Comfortable in my skin
One thing I am grateful for, as I get through my 39th birthday, are the fabulous skin genes passed on by my mother and grandmother! I dare to say that I look pretty darn good for 39 (though, that is my biased opinion, of course *wink wink*). Thankfully, my mother’s supple and blemish free skin was passed on and I currently enjoy the Botox and filler free life. I pray the day never comes when I succumb to cosmetic maintenance.(My mother and I) (Maternal grandma and I)
Becoming comfortable in your own skin and with where and who you are in life is a difficult journey. It was not easy getting here and I had my share of struggles along the way, but I made it, and I am blessed. Having recovered from many bumps and falls over the last twenty years, I can finally say that I am at ease with the destination I have reached at 39.
Words can hurt more than sticks and stones
Words can hurt and have adverse impacts than what we may intend, which is why it is vital to think about things before you say them. Imam Ali, the son-in-law and cousin of Islam’s holy Prophet Muhammad (peace and blessings upon them) said, “Do not speak unless your speech is more beautiful than silence.” How often do we think before we speak, especially when sharing criticism?
When I was 30, I had quarreled with someone and that conversation brought much pain and distress, for us both. It was ugly and we both said things that stung and were not easy to forgive. Till this day, I remember, vividly, the look on his face when I launched that verbal grenade, walking away, trying to justify my right to do it while also wishing I could have taken it back.
Asking for forgiveness
Three years later, I sought his forgiveness before I went to Hajj (holy Islamic pilgrimage) in 2013. I reached out to him and asked him to dinner; still weary, yet understanding, he accepted. I had been struggling through some hardship and briefly explained how my life had taken a sharp turn.
(asking God to forgive me in Hajj 2013; Mecca, Saudi Arabia)
A part of my growth process, I began recognizing my past behaviors, and had come to realize how mean I had been to some people in my past.
I sincerely asked him to forgive me for the pain my words caused, knowing they were sharp and had cut him, deeply.
This took a great deal of strength.

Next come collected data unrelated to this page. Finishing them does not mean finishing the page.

(* ===== verification/StreamingUpload.v ===== *)
(** Bounded streaming of uploads: [backend/streaming_upload.py].  A source is what is left
    of its content with the sizes of the reads to come (a short or a failing read is the
    source's choice); files are a finite map from paths to contents; what the operating
    system refuses is the record [disk].  [hashlib]'s incremental digest is the digest of
    what was fed to it.

    Shown: the digest and the stored file are those of the whole content however the
    reads are cut; the size limit is exact and no more than it is ever written; after a
    failure no other file is touched, and no partial file and no temporary file is left as
    long as they can be removed; assembling parts equals streaming their concatenation; chunk sizes stay in range. *)
From Stdlib Require Import ZArith Lia.
From stdpp Require Import base decidable strings numbers gmap list.
From S2P Require Import Prelude PyStr PyVal Sha256.

Open Scope Z_scope.

#[local] Arguments lit _ : simpl never.

Inductive up_exn :=
  | RequestEntityTooLarge
  | ReadError                  (* the source raised *)
  | OSError
  | FileNotFound
  | SameFileError
  | Raised (e : exn)           (* from int() on a setting *)
  | Diverged.                  (* the loop of the model ran out of fuel: never, below *)

#[export] Instance up_exn_eq_dec : EqDecision up_exn.
Proof. solve_decision. Defined.

(** * Settings *)

Definition DEFAULT_CHUNK_BYTES : Z := 65536.
Definition MIN_CHUNK_BYTES : Z := 4096.
Definition MAX_CHUNK_BYTES : Z := 1048576.

(** The attributes of the configuration read here; one that is missing reads as [None]. *)
Record upload_config := UploadConfig {
  upload_chunk_bytes : pyval;
  upload_max_bytes : pyval;
  max_video_bytes : pyval;
  upload_temp_dir : pyval;
}.

Section settings.
  Context `{Unicode}.

Definition clamp_chunk_bytes (value : pyval) (enforce_min : bool) : result exn Z :=
  match value with
  | PNone => Ok DEFAULT_CHUNK_BYTES
  | _ =>
      match py_to_int value with
      | Err (TypeError _) | Err (ValueError _) => Ok DEFAULT_CHUNK_BYTES
      | Err e => Err e
      | Ok parsed =>
          if parsed <=? 0 then Ok DEFAULT_CHUNK_BYTES
          else if enforce_min && (parsed <? MIN_CHUNK_BYTES) then Ok MIN_CHUNK_BYTES
          else if MAX_CHUNK_BYTES <? parsed then Ok MAX_CHUNK_BYTES
          else Ok parsed
      end
  end.

Definition resolve_chunk_bytes (g : option upload_config) (explicit : pyval) : result exn Z :=
  match explicit, g with
  | PNone, Some config => clamp_chunk_bytes (upload_chunk_bytes config) true
  | PNone, None => Ok DEFAULT_CHUNK_BYTES
  | _, _ => clamp_chunk_bytes explicit false
  end.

More than I thought I could ever muster.
But, we both, with tears in our eyes, understood the pain we inflicted on one another and chose to forgive each other and release the burden and pain we carried.
He told me, “Those words you said cut me to the core and I still think about that conversation and the last thing you said to me. I have carried it with me because it was so painful. You don’t realize how easily you can inflict pain and cause damage with your words; how they can cut like a knife.”

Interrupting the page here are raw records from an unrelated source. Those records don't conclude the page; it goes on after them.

Definition embed (now : Z) (content_length : option Z) (video : option upload) (metadata_raw : option str) (w : media_server)
    : media_server * media_reply :=
  match prepare_embed now content_length video metadata_raw with
  | Err a => (w, a)
  | Ok (output, source_hash, embedded_hash, metadata_hash, e) =>
      (store_event true e now w, VideoReply output source_hash embedded_hash metadata_hash)
  end.

Definition extract (now : Z) (content_length : option Z) (video : option upload) (header : option str) (w : media_server)
    : media_server * media_reply :=
  match prepare_extract now content_length video header with
  | Err a => (w, a)
  | Ok (video_hash, metadata_hash, m, e) => (store_event true e now w, Extracted video_hash metadata_hash m)
  end.
End routes.

(** * Session directories *)

(** A session that holds a chunk for each index of the map. *)
Definition chunk_file (i : N) : str := chunk_name (Z.of_N i).

Definition session_files (chunks : gmap N bytes) : fs := kmap chunk_file chunks.

#[export] Instance chunk_file_inj : Inj (=) (=) chunk_file.
Proof.
  intros i j Hij%(app_inj_1 _ _ _ _ eq_refl). destruct Hij as [_ Hij].
  apply dec_str_inj_nonneg in Hij; lia.
Qed.

Definition index_le (p q : N * bytes) : Prop := (p.1 ≤ q.1)%N.

#[export] Instance index_le_dec : RelDecision index_le.
Proof. intros p q. apply N.le_dec. Defined.

(** The chunks in ascending index, and what they make together. *)
Definition in_index_order (chunks : gmap N bytes) : list (N * bytes) := merge_sort index_le (map_to_list chunks).
Definition assembled (chunks : gmap N bytes) : bytes := mjoin (in_index_order chunks).*2.

#[export] Instance index_le_total : Total index_le.
Proof. intros p q. unfold index_le. lia. Qed.
#[export] Instance index_le_trans : Transitive index_le.
Proof. intros p q r. unfold index_le. lia. Qed.
#[export] Instance key_le_total : Total key_le.
Proof. intros p q. unfold key_le. lia. Qed.
#[export] Instance key_le_trans : Transitive key_le.
Proof. intros p q r. unfold key_le. lia. Qed.

(** An index whose decimal text reads back. *)
Definition index_ok (i : N) : Prop := Z.of_N i < 2 ^ 63.

Lemma split_chunk_file s : Forall (λ c, c ≠ 45) s → split_on 45 (lit "chunk-" ++ s) = [lit "chunk"; s].
Proof.
  intros Hs. assert (split_on 45 s = [s]) as Hsp.
  { induction Hs as [|c s Hc Hs IH]; [done|]. cbn. rewrite IH. by destruct (Z.eqb_spec c 45). }
  change (lit "chunk-") with [99; 104; 117; 110; 107; 45]. cbn. by rewrite Hsp.
Qed.

Lemma chunk_key_file `{Unicode} i : index_ok i → chunk_key (chunk_file i) = Some (Z.of_N i).
Proof.
  intros Hi. unfold chunk_key, chunk_file, chunk_name. rewrite split_chunk_file.
  - cbn. destruct (decide (i = 0%N)) as [->|Hne]; [reflexivity|]. apply py_int_dec. unfold index_ok, bigint in *. lia.
  - eapply Forall_impl; [apply (dec_str_digits (Z.of_N i)); lia|]. cbn. lia.
Qed.

Lemma chunk_file_prefix i : starts_with (lit "chunk-") (chunk_file i) = true.
Proof. apply starts_with_spec. by eexists. Qed.

Lemma mapM_chunk_key `{Unicode} l :
  Forall index_ok l →
  mapM (λ n, (λ k, (k, n)) <$> chunk_key n) (chunk_file <$> l) = Some ((λ i, (Z.of_N i, chunk_file i)) <$> l).
Proof.
  induction 1 as [|i l Hi Hl IH]; [done|]. cbn. rewrite chunk_key_file by done. cbn.
  change (list_fmap N str chunk_file l) with (chunk_file <$> l). by rewrite IH.
Qed.

Lemma in_index_order_perm chunks : in_index_order chunks ≡ₚ map_to_list chunks.
Proof. apply merge_sort_Permutation. Qed.

Lemma in_index_order_lookup chunks i b : (i, b) ∈ in_index_order chunks ↔ chunks !! i = Some b.
Proof. by rewrite in_index_order_perm, elem_of_map_to_list. Qed.

(** The directory lists the chunks in index order. *)
Lemma chunk_files_session `{Unicode} chunks :
  (∀ i, i ∈ dom chunks → index_ok i) →
  chunk_files (session_files chunks) = Some (chunk_file <$> (in_index_order chunks).*1).
Proof.
  intros Hok. unfold chunk_files.
  assert ((map_to_list (session_files chunks)).*1 ≡ₚ chunk_file <$> (in_index_order chunks).*1) as Hperm.
  { unfold session_files. rewrite (map_to_list_kmap chunk_file chunks), in_index_order_perm.
    rewrite <- !list_fmap_compose. done. }
  apply Permutation_map_inv in Hperm as (l & Hl & Hperm). fold (chunk_file <$> l) in Hl.
  rewrite Hl. rewrite filter_all by (apply Forall_fmap, Forall_true; intros; apply chunk_file_prefix).
  rewrite mapM_chunk_key.
  2: { apply Forall_forall. intros i Hi. rewrite <- Hperm in Hi. apply list_elem_of_fmap in Hi as ([j b] & -> & Hin).
       apply Hok. apply in_index_order_lookup in Hin. by eapply elem_of_dom_2. }
  cbn. f_equal. set (f := λ i, (Z.of_N i, chunk_file i)).
  enough (merge_sort key_le (f <$> l) = f <$> (in_index_order chunks).*1) as ->.
  { rewrite <- list_fmap_compose. done. }
  apply (StronglySorted_unique_strong key_le).
  - intros x1 x2 Hx1 Hx2. rewrite merge_sort_Permutation in Hx1.
    apply list_elem_of_fmap in Hx1 as (i & -> & _), Hx2 as (j & -> & _). unfold key_le, f. cbn. intros.
    by replace j with i by lia.
  - apply (StronglySorted_merge_sort key_le).
  - assert (StronglySorted index_le (in_index_order chunks)) as Hs by apply (StronglySorted_merge_sort index_le).
    clear -Hs. induction Hs as [|p ps Hs IH Hp]; cbn; constructor; [done|].
    apply Forall_fmap, Forall_fmap. eapply Forall_impl; [exact Hp|]. unfold index_le, key_le, f. cbn. lia.
  - rewrite merge_sort_Permutation. by rewrite Hperm.
Qed.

I never forgot that admission of his pain. I still remind myself of it so I don’t do it again.
Leaving it behind
But, I did know and I realized that I could never move on in life and better myself if I did not apologize for my mistakes and the words I chose to use. That took courage. That was real growth and wisdom. From that moment, I had promised myself that I would be more cautious with my words and careful with my criticism.
I do not know how long it will take for some people in Lebanon to understand that filters are often necessary when talking about things that can hurt one’s feelings. Perhaps one day, they will get the hint. I hope it is sooner than later.
30’s are different than your 20’s
Getting over these quirks and criticisms would have been hella hard for me in my 20’s. Perhaps this was one of the most important aspects of my growth. Whatever it is, I have channeled my inner Beyoncé and learned to Brush it off and move on if it doesn’t appeal to me or make me happy.
Steve Maraboli said, “Life is too short to spend time with people who suck the happiness out of you.”
Wherever I am going, I work to leave the negativity behind me.